Depuis ses débuts modestes – un groupe d’amis de M. Sofield parcourant 130 kilomètres à vélo depuis sa maison de Gracetown – la Tour de Gracetown a permis de collecter plus de 750 000 $ (environ 480 000 €) pour diverses causes. La dernière édition, qui s’est achevée cette semaine avec un parcours maximal de 100 km au départ et à l’arrivée du Fraser Gallop Estate, a récolté des fonds pour l’association River Angels de Margaret River, qui soutient les familles touchées par le cancer.
La Tour de Gracetown n’est pas un cas isolé. En 2016, l’ECU Freeway Bike Hike for Asthma a organisé sa dernière randonnée après huit ans, invoquant une baisse du nombre de participants et une augmentation des coûts. D’autres événements cyclistes, comme le Tour de Margaret River, vont d’ailleurs être déplacés sur des routes en gravier à partir de 2026 afin d’éviter les coûts élevés liés à la gestion du trafic.

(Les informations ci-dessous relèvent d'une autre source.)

(** X7. On a page that was controlled at load, a [NAVIGATION_REPORT] whose
    payload is [null] or missing, coming before the timer, leaves the
    dimension unset for good: the destructuring rejects the function, and
    the timer firing afterwards finds the promise settled. *)
Theorem empty_report_leaves_cache_hit_unset
    NULL_VALUE CACHE_HIT number_to_string others data payload later :
  Forall (other_than "NAVIGATION_REPORT") others ->
  NAVIGATION_REPORT data payload ->
  payload = VNull \/ payload = VUndefined ->
  dimension_sets CACHE_HIT
    (performed (navigation_steps NULL_VALUE CACHE_HIT number_to_string
       (setNavigationCacheOrTimeout CACHE_HIT "controlled" number_to_string)
       (map worker_message others ++ worker_message data :: later))) = [].
Proof.
  intros Hothers Hdata Hpayload.
  assert (Hget : JS.get payload "cacheHit" = Throw TypeError)
    by (destruct Hpayload as [-> | ->]; reflexivity).
  rewrite run_on_app, begin_controlled, run_on_others by (auto; reflexivity).
  change (navigation_steps NULL_VALUE CACHE_HIT number_to_string ?p
            (worker_message data :: later))
    with (navigation_steps NULL_VALUE CACHE_HIT number_to_string
            (navigation_step NULL_VALUE CACHE_HIT number_to_string p
               (worker_message data)) later).
  cbn [navigation_step]. rewrite (onNavigationMessage_report data payload _ Hdata).
  destruct (continue_waiting CACHE_HIT number_to_string
              (resolve payload {| settled := None; awaiting := true;
                                  armed := Some 3000; performed := [] |}) payload
              eq_refl eq_refl) as [Hres Hperf].
  rewrite (run_on_resumed _ _ _ _ _ Hres), Hperf, Hget. reflexivity.
Qed.

(** X8. On a page that was controlled at load, when the timer fires before
    any [NAVIGATION_REPORT] arrives (other messages may have come), the
    dimension is set once to [NULL_VALUE], and a report that comes later is
    discarded. *)
Theorem late_report_is_discarded
    NULL_VALUE CACHE_HIT number_to_string others later :
  Forall (other_than "NAVIGATION_REPORT") others ->
  dimension_sets CACHE_HIT
    (performed (navigation_steps NULL_VALUE CACHE_HIT number_to_string
       (setNavigationCacheOrTimeout CACHE_HIT "controlled" number_to_string)
       (map worker_message others ++ navigation_timer_fired :: later))) =
  [ga_set CACHE_HIT (VString NULL_VALUE)].
Proof.
  intros Hothers.
  rewrite run_on_app, begin_controlled, run_on_others by (auto; reflexivity).
  change (navigation_steps NULL_VALUE CACHE_HIT number_to_string ?p
            (navigation_timer_fired :: later))
    with (navigation_steps NULL_VALUE CACHE_HIT number_to_string
            (navigation_step NULL_VALUE CACHE_HIT number_to_string p
               navigation_timer_fired) later).
  cbn [navigation_step armed settled awaiting performed].
  destruct (continue_waiting CACHE_HIT number_to_string
              (resolve (VObject {[ "cacheHit" := VString NULL_VALUE ]})
                 {| settled := None; awaiting := true;
                    armed := None; performed := [] |})
              (VObject {[ "cacheHit" := VString NULL_VALUE ]})
              eq_refl eq_refl) as [Hres Hperf].
  rewrite (run_on_resumed _ _ _ _ _ Hres), Hperf.
  replace (JS.get (VObject {[ "cacheHit" := VString NULL_VALUE ]}) "cacheHit")
    with (Normal (VString NULL_VALUE))
    by (unfold JS.get; rewrite lookup_singleton_eq; reflexivity).
  apply hits_one.
Qed.

(* ===================================================================== *)
(** * Integers as numbers *)
(* ===================================================================== *)

Section IntegerNumbers.

Lemma digits2_upper_bound p : Zpos p < 2 ^ Zpos (digits2_pos p).
Proof.
  induction p as [p IH|p IH|]; simpl digits2_pos.
  - rewrite Pos2Z.inj_succ, Z.pow_succ_r by lia.
    pose proof (Pos2Z.inj_xI p). lia.
  - rewrite Pos2Z.inj_succ, Z.pow_succ_r by lia.
    pose proof (Pos2Z.inj_xO p). lia.
  - simpl. lia.
Qed.

Lemma digits2_at_most_53 p : Zpos p < 2 ^ 53 -> Zpos (digits2_pos p) <= 53.
Proof.
  intros Hp.
  destruct (Z.le_gt_cases (Zpos (digits2_pos p)) 53) as [H|H]; [exact H|].
  pose proof (digits2_lower_bound p) as Hlow.
  assert (2 ^ 53 <= 2 ^ (Zpos (digits2_pos p) - 1)) by (apply Z.pow_le_mono_r; lia).
  lia.
Qed.

(** The number of a positive integer below 2^53: its mantissa is the
    integer shifted to 53 bits. *)
Lemma of_Z_pos p :
  Zpos p < 2 ^ 53 ->
  exists m,
    of_Z (Zpos p) = S754_finite false m (Zpos (digits2_pos p) - 53) /\
    Zpos m = Zpos p * 2 ^ (53 - Zpos (digits2_pos p)).
Proof.
  intros Hp. pose proof (digits2_at_most_53 p Hp) as Hd.
  unfold of_Z, binary_normalize, binary_round.
  replace (fexp prec emax (Zpos (digits2_pos p) + 0))
    with (Zpos (digits2_pos p) - 53)
    by (unfold fexp, SpecFloat.emin, prec, emax; lia).
  unfold shl_align.
  destruct (Zpos (digits2_pos p) - 53 - 0) as [|k|k] eqn:Hk; [|lia|].
  - exists p. rewrite binary_round_aux_canonical by (unfold prec; lia).
    replace (Zpos (digits2_pos p) - 53) with 0 by lia.
    replace (53 - Zpos (digits2_pos p)) with 0 by lia.
    split; [reflexivity|]. rewrite Z.pow_0_r. lia.
  - exists (Pos.iter xO p k). rewrite binary_round_aux_canonical.
    2:{ rewrite digits2_iter_xO. unfold prec. lia. }
    2:{ lia. }
    split; [reflexivity|]. rewrite iter_xO_value. f_equal. f_equal. lia.
Qed.

Lemma of_Z_truthy z : 0 <= z < 2 ^ 53 -> JSNumber.truthy (of_Z z) = negb (z =? 0).
Proof.
  intros [Hz0 Hz]. destruct z as [|p|p]; [reflexivity| |lia].
  destruct (of_Z_pos p Hz) as (m & -> & _). reflexivity.
Qed.

(** On integers below 2^53, [<=] on numbers is [<=] on integers. *)
Lemma of_Z_le a b :
  0 <= a < 2 ^ 53 -> 0 <= b < 2 ^ 53 ->
  JSNumber.le (of_Z a) (of_Z b) = (a <=? b).
Proof.
  intros [Ha0 Ha] [Hb0 Hb]. unfold JSNumber.le, SFleb.
  destruct a as [|p|p]; [| |lia]; destruct b as [|q|q]; try lia.
  - reflexivity.
  - destruct (of_Z_pos q Hb) as (m & -> & _). reflexivity.
  - destruct (of_Z_pos p Ha) as (m & -> & _). reflexivity.
  - destruct (of_Z_pos p Ha) as (m & -> & Hm).
    destruct (of_Z_pos q Hb) as (n & -> & Hn).
    pose proof (digits2_lower_bound p) as Hpl.
    pose proof (digits2_upper_bound p) as Hpu.
    pose proof (digits2_lower_bound q) as Hql.
    pose proof (digits2_upper_bound q) as Hqu.
    pose proof (digits2_at_most_53 p Ha) as Hpd.
    pose proof (digits2_at_most_53 q Hb) as Hqd.
    cbn [SFcompare].
    destruct (Z.compare_spec (Zpos (digits2_pos p) - 53) (Zpos (digits2_pos q) - 53))
      as [He|He|He].
    + assert (Hd : Zpos (digits2_pos p) = Zpos (digits2_pos q)) by lia.
      rewrite Hd in Hm.
      assert (Hpow : 0 < 2 ^ (53 - Zpos (digits2_pos q)))
        by (apply Z.pow_pos_nonneg; lia).
      rewrite Pos.compare_cont_spec. cbn [Pos.switch_Eq].
      destruct (Pos.compare_spec m n) as [Hmn|Hmn|Hmn].
      * symmetry. apply Z.leb_le. subst n. nia.
      * symmetry. apply Z.leb_le.
        assert (Zpos m < Zpos n) by lia. nia.
      * symmetry. apply Z.leb_gt.
        assert (Zpos n < Zpos m) by lia. nia.
    + symmetry. apply Z.leb_le.
      assert (2 ^ Zpos (digits2_pos p) <= 2 ^ (Zpos (digits2_pos q) - 1))
        by (apply Z.pow_le_mono_r; lia).
      lia.
    + symmetry. apply Z.leb_gt.
      assert (2 ^ Zpos (digits2_pos q) <= 2 ^ (Zpos (digits2_pos p) - 1))
        by (apply Z.pow_le_mono_r; lia).
      lia.
Qed.

End IntegerNumbers.

(* ===================================================================== *)
(** * Further properties of [processMetadata] and the update listener *)
(* ===================================================================== *)

Section UpdateDecision.

Lemma majorVersion_returns version : exists n, majorVersion version = Normal n.
Proof.
  destruct (first_segment_exists "." version) as [seg Hseg].
  rewrite (majorVersion_segment version seg Hseg). eauto.
Qed.

Lemma version_ok_string metadata :
  version_ok metadata ->
  exists v s, JS.get metadata "version" = Normal v /\
              JS.or v (VString "") = VString s.
Proof.
  intros (v & Hv & [Hfalsy | [s ->]]).
  - exists v, EmptyString. split; [exact Hv|]. unfold JS.or. rewrite Hfalsy.
    reflexivity.
  - exists (VString s), s. split; [exact Hv|]. unfold JS.or.
    destruct (JS.truthy (VString s)) eqn:Ht; [reflexivity|].
    simpl in Ht. apply negb_false_iff, String.eqb_eq in Ht. subst s. reflexivity.
Qed.

Lemma or_string_version_ok metadata v s :
  JS.get metadata "version" = Normal v ->
  JS.or v (VString "") = VString s ->
  version_ok metadata.
Proof.
  intros Hv Hor. exists v. split; [exact Hv|]. unfold JS.or in Hor.
  destruct (JS.truthy v); [right; eauto|left; reflexivity].
Qed.

(** X9. [processMetadata] returns the five fields exactly for the payloads
    that have both metadata objects, versions that are strings or falsy, and
    a build time that converts to a number; every other payload gives
    [{error}]. In particular a version that is a non-zero number, [true], an
    array or an object makes the payload malformed. *)
Theorem processMetadata_processes_exactly_the_well_formed now payload :
  (exists m, processMetadata now payload = Normal (Processed m)) <->
  well_formed payload.
Proof.
  split.
  - intros [m Hm].
    destruct (processMetadata_processed now payload m Hm)
      as (om & nm & ovv & nvv & btv & bt & Hom & Hnm & Hov & Hnv & Hovs & Hnvs
          & _ & _ & Hbtv & Hbt & _).
    exists om, nm, btv, bt. repeat split; try assumption.
    + eapply or_string_version_ok; eassumption.
    + eapply or_string_version_ok; eassumption.
  - intros (om & nm & btv & bt & Hom & Hnm & Hok_old & Hok_new & Hbtv & Hbt).
    destruct (version_ok_string om Hok_old) as (ovv & ov & Hov & Hovs).
    destruct (version_ok_string nm Hok_new) as (nvv & nv & Hnv & Hnvs).
    destruct (majorVersion_returns ov) as [omaj Homaj].
    destruct (majorVersion_returns nv) as [nmaj Hnmaj].
    eexists. unfold processMetadata.
    replace (match payload with VUndefined => VObject ∅ | _ => payload end)
      with payload by (destruct payload; try reflexivity; discriminate Hom).
    unfold processMetadata_try. rewrite Hom. cbn [mbind completion_bind].
    rewrite Hnm. cbn [mbind completion_bind].
    rewrite Hov. cbn [fmap completion_fmap mbind completion_bind].
    rewrite Hnv. cbn [fmap completion_fmap mbind completion_bind].
    rewrite Hovs. cbn [JS.split_receiver mbind completion_bind].
    rewrite Homaj. cbn [mbind completion_bind].
    rewrite Hnvs. cbn [JS.split_receiver mbind completion_bind].
    rewrite Hnmaj. cbn [mbind completion_bind].
    rewrite Hbtv. cbn [mbind completion_bind].
    rewrite Hbt. reflexivity.
Qed.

Les organisateurs d’événements sont confrontés à une pression croissante depuis la pandémie, avec des dépenses accrues pour les permis municipaux, la gestion du trafic et les assurances. Perth Integrated Events (PIET), qui organise des randonnées depuis 26 ans, en témoigne. Ian Wee, fondateur de PIET, explique que les attentes des participants en matière de qualité des événements sont désormais bien plus élevées qu’il n’est réaliste de satisfaire avec les budgets disponibles. « Le participant moyen semble vouloir bien plus que ce que l’on peut lui offrir compte tenu des coûts », affirme-t-il. « Pour maintenir les coûts à un niveau raisonnable, il faut souvent faire des compromis sur la qualité, ce qui pousse de nombreuses organisations à mettre fin à leurs événements. »
Cependant, certaines des courses caritatives les plus anciennes de l’État parviennent à maintenir le cap en se concentrant sur l’expérience des participants. Le Cycle de vie des manèges OnRoad de Canteen WA, créé en 1998, est la plus ancienne randonnée caritative de l’État, suivi par le Ride for Youth, lancé en 2003. Ce dernier collecte en moyenne 46 753 $ (environ 29 800 €) par participant chaque année et a permis de récolter plus de 36 millions de dollars (environ 22,9 millions d’euros) au cours des deux dernières décennies.
Derry Simpson, directrice générale de Youth Focus, a constaté un changement générationnel au fil du temps, la randonnée devenant une tradition familiale. « Je pense que c’est ce qui rend Ride for Youth unique… en termes de longévité », explique-t-elle. « Attirer de jeunes participants permet de renouveler l’événement et de le maintenir dynamique. »
Parmi les autres événements importants, le WA’s Ride for Sick Kids de Ronald McDonald House Charities collecte en moyenne près de 13 000 $ (environ 8 300 €) par participant, tandis que le MACA Cancer 200 récolte en moyenne 3 710 $ (environ 2 360 €). Le Cancer 200, qui relie Perth à Mandurah sur 200 km, est d’ailleurs le plus grand événement de collecte de fonds à l’échelle nationale, avec un total de 84 millions de dollars (environ 53,4 millions d’euros) collectés au cours de son histoire.
« Nous avons toujours considéré que l’expérience des participants est primordiale, et nous veillons à ce qu’ils vivent un week-end inoubliable », déclare Paige Gibbs, directrice de l’engagement de l’Institut Perkins. L’intégration de l’organisation de l’événement en interne en 2018 a été un facteur clé de son succès, permettant une plus grande agilité et une meilleure réactivité aux besoins des participants.